The one-hot encoding of this table is:

col1__a col1__b col1__c
1 0 0
0 1 0
0 0 1
1 0 0

The name "one-hot" comes from the fact that each row has exactly one 1 in it, and the rest of the values are 0s. One-hot encoding is closely related to dummy variable / indicator variables, which are used in statistics.

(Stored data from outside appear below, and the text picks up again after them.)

(** [validate_a64]: [None] is the panic of an [unreachable!] arm. *)
Definition validate_a64 (id bits : Z) : option AllocationStatus :=
  let sf := negb (Z.shiftr bits 31 =? 0) in
  match validate_base id bits with
  | Some status => Some status
  | None =>
  if id =? 0x0000_0048 then
    let immediate := fld bits 16 0x1f in
    let quad := bit_set bits 30 in
    Some (if negb (is_power_of_two immediate)
          then Reserved "SIMD duplicate element size is not one-hot"
          else if (immediate =? 8) && negb quad
          then Reserved "64-bit SIMD duplicate requires a 128-bit vector"
          else Allocated)
  else if id =? 0x0000_008c then Some (validate_a64_simd_duplicate_element bits)
  else if (id =? 0x0000_0049) && (Z.shiftr bits 30 =? 3) then
    Some (Reserved "invalid SIMD pair transfer size")
  else if (id =? 0x0000_004a) && (fld bits 12 0xf =? 0xf) then
    Some (Unallocated "floating-point immediate belongs to a different instruction family")
  else if id =? 0x0000_0086 then Some (validate_a64_simd_float_immediate bits)
  else if one_of id [0x0000_003e; 0x0000_003f] then Some (validate_a64_fp_move_general bits)
  else if id =? 0x0000_0031 then Some (validate_a64_simd_add_sub bits)
  else if id =? 0x0000_0038 then
    Some (match validate_simd_catch_all bits with Some status => status | None => Allocated end)
  else if (id =? 0x0000_0039) && masked bits 0xff20_1fe0 0x1e20_1000 then
    Some (Unallocated "unallocated scalar floating-point immediate type")
  else if id =? 0x0000_004b then Some (validate_a64_umov bits)
  else if one_of id [0x0000_0060; 0x0000_0061] then Some (validate_a64_simd_insert id bits)
  else if in_range id 0x0000_004e 0x0000_0058 then Some (validate_a64_simd_integer_compare bits)
  else if id =? 0x0000_0059 then Some (validate_a64_simd_add_pairwise bits)
  else if in_range id 0x0000_005a 0x0000_005d then Some (validate_a64_simd_min_max_pairwise bits)
  else if one_of id [0x0000_004c; 0x0000_004d] then
    let opcode := fld bits 12 0xf in
    Some (if one_of opcode [0; 2; 4; 6; 7; 8; 10] then Allocated
          else Unallocated "unallocated Advanced SIMD multiple-structures opcode")
  else if one_of id [0x0000_0062; 0x0000_0063] then validate_a64_simd_single_structure bits
  else if id =? 0x0000_0064 then Some (validate_a64_simd_permute_two_source bits)
  else if id =? 0x0000_0085 then Some (validate_a64_simd_extract bits)
  else if id =? 0x0000_0065 then
    Some (if fld bits 19 0xf =? 0 then Reserved "SIMD narrow shift has no element-size bit"
          else Allocated)
  else if one_of id [0x0000_0091; 0x0000_0092] then
    Some (validate_a64_simd_shift_right_immediate (id =? 0x0000_0091) bits)
  else if one_of id [0x0000_0099; 0x0000_009a] then
    Some (validate_a64_simd_shift_left_immediate (id =? 0x0000_0099) bits)
  else if id =? 0x0000_00a0 then
    Some (if fld bits 19 0xf =? 0 then Unallocated "SIMD long shift has no element-size bit"
          else Allocated)
  else if one_of id [0x0000_009c; 0x0000_009d; 0x0000_00a1] then
    Some (validate_a64_simd_float_vector bits)
  else if one_of id [0x0000_009e; 0x0000_009f] then
    Some (if negb sf && (fld bits 10 0x3f <? 32)
          then Reserved "32-bit fixed-point floating conversion exceeds 32 fractional bits"
          else Allocated)
  else if one_of id [0x0000_0095; 0x0000_0096] then Some (validate_a64_simd_shift_register bits)
  else if id =? 0x0000_0094 then Some (validate_a64_simd_add_across_vector bits)
  else if id =? 0x0000_0088 then Some (validate_a64_simd_extract_narrow bits)
  else if in_range id 0x0000_0066 0x0000_0069 then Some (validate_a64_simd_min_max_pairwise bits)
  else if one_of id [0x0000_006a; 0x0000_006b] then Some (validate_a64_simd_integer_to_float bits)
  else if id =? 0x0000_006c then Some (validate_a64_simd_float_vector bits)
  else if in_range id 0x0000_006d 0x0000_0084 || (id =? 0x0000_0087)
          || in_range id 0x0000_0089 0x0000_0090 then Some Allocated
  else if one_of id [0x0000_0033; 0x0000_0034] || in_range id 0x0000_0040 0x0000_0042 then
    let size := wrap 8 (Z.shiftr bits 30) in
    let opc := fld bits 22 3 in
    Some (if negb (Z.land opc 2 =? 0) && negb (size =? 0)
          then Reserved "invalid 128-bit SIMD transfer size"
          else if (id =? 0x0000_0042) && (Z.land (Z.shiftr bits 13) 2 =? 0)
          then Reserved "invalid SIMD register-offset extension"
          else Allocated)
  else Some Allocated
  end.

Definition validate (id bits : Z) : option AllocationStatus := validate_a64 id bits.

(** ** The [unreachable!] arm is unreachable *)

Lemma fld_bound bits lsb w : 0 <= w -> 0 <= fld bits lsb (Z.ones w) < 2 ^ w.
Proof. intros. unfold fld. rewrite wrap_land by done. by apply wrap_fits. Qed.

Lemma single_structure_total bits : is_Some (validate_a64_simd_single_structure bits).
Proof.
  unfold validate_a64_simd_single_structure. pose proof (fld_bound bits 13 3 ltac:(lia)) as Hop.
  change (Z.ones 3) with 7 in Hop. set (op := fld bits 13 7) in *. clearbody op.
  assert (one_of op [0; 1] || one_of op [2; 3] || one_of op [4; 5] || one_of op [6; 7] = true) as Hc.
  { check_below 8%nat op. }
  destruct (one_of op [0; 1]); [by eexists|].
  destruct (one_of op [2; 3]); cbn [andb]; [repeat case_match; by eexists|].
  destruct (one_of op [4; 5]); cbn [andb]; [repeat case_match; by eexists|].
  destruct (one_of op [6; 7]); [|done]. cbn [andb]. repeat case_match; by eexists.
Qed.

Lemma validate_total id bits : is_Some (validate id bits).
Proof.
  unfold validate, validate_a64. destruct (validate_base id bits); [by eexists|].
  repeat (case_match; [first [by eexists|apply single_structure_total]|]). by eexists.
Qed.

Parent type: InvertibleTableTransformer

Parameters:

Name Type Description Default
selector union<List<String>, String?> The list of columns used to fit the transformer. If None, all non-numeric columns are used. null
separator String The separator used to separate the original column name from the value in the new column names. "__"

Examples:

pipeline example {
   val table = Table({"a": ["z", "y"], "b": [3, 4]});
   val encoder = OneHotEncoder(selector=["a"]).fit(table);
   val transformedTable = encoder.transform(table);
   // Table({"a__z": [1, 0], "a__y": [0, 1], "b": [3, 4]})
   val originalTable = encoder.inverseTransform(transformedTable);
   // Table({"a": ["z", "y"], "b": [3, 4]})
}
Stub code in OneHotEncoder.sdsstub

class OneHotEncoder(
    selector: union<List<String>, String, Nothing?> = null,
    separator: String = "__"
) sub InvertibleTableTransformer {
    /**
     * The separator used to separate the original column name from the value in the new column names.
     */
    attr separator: String

    /**
     * Learn a transformation for a set of columns in a table.
     *
     * This transformer is not modified.
     *
     * @param table The table used to fit the transformer.
     *
     * @result fittedTransformer The fitted transformer.
     */
    @Pure
    @Category(DataScienceCategory.DataProcessingQTransformer)
    fun fit(
        table: Table
    ) -> fittedTransformer: OneHotEncoder

    /**
     * Learn a transformation for a set of columns in a table and apply the learned transformation to the same table.
     *
     * **Note:** Neither this transformer nor the given table are modified.
     *
     * @param table The table used to fit the transformer. The transformer is then applied to this table.
     *
     * @result fittedTransformer The fitted transformer.
     * @result transformedTable The transformed table.
     */
    @Pure
    @PythonName("fit_and_transform")
    @Category(DataScienceCategory.DataProcessingQTransformer)
    fun fitAndTransform(
        table: Table
    ) -> (fittedTransformer: OneHotEncoder, transformedTable: Table)
}

isFitted

Whether the transformer is fitted.

Type: Boolean

separator

The separator used to separate the original column name from the value in the new column names.

Type: String

fit

Learn a transformation for a set of columns in a table.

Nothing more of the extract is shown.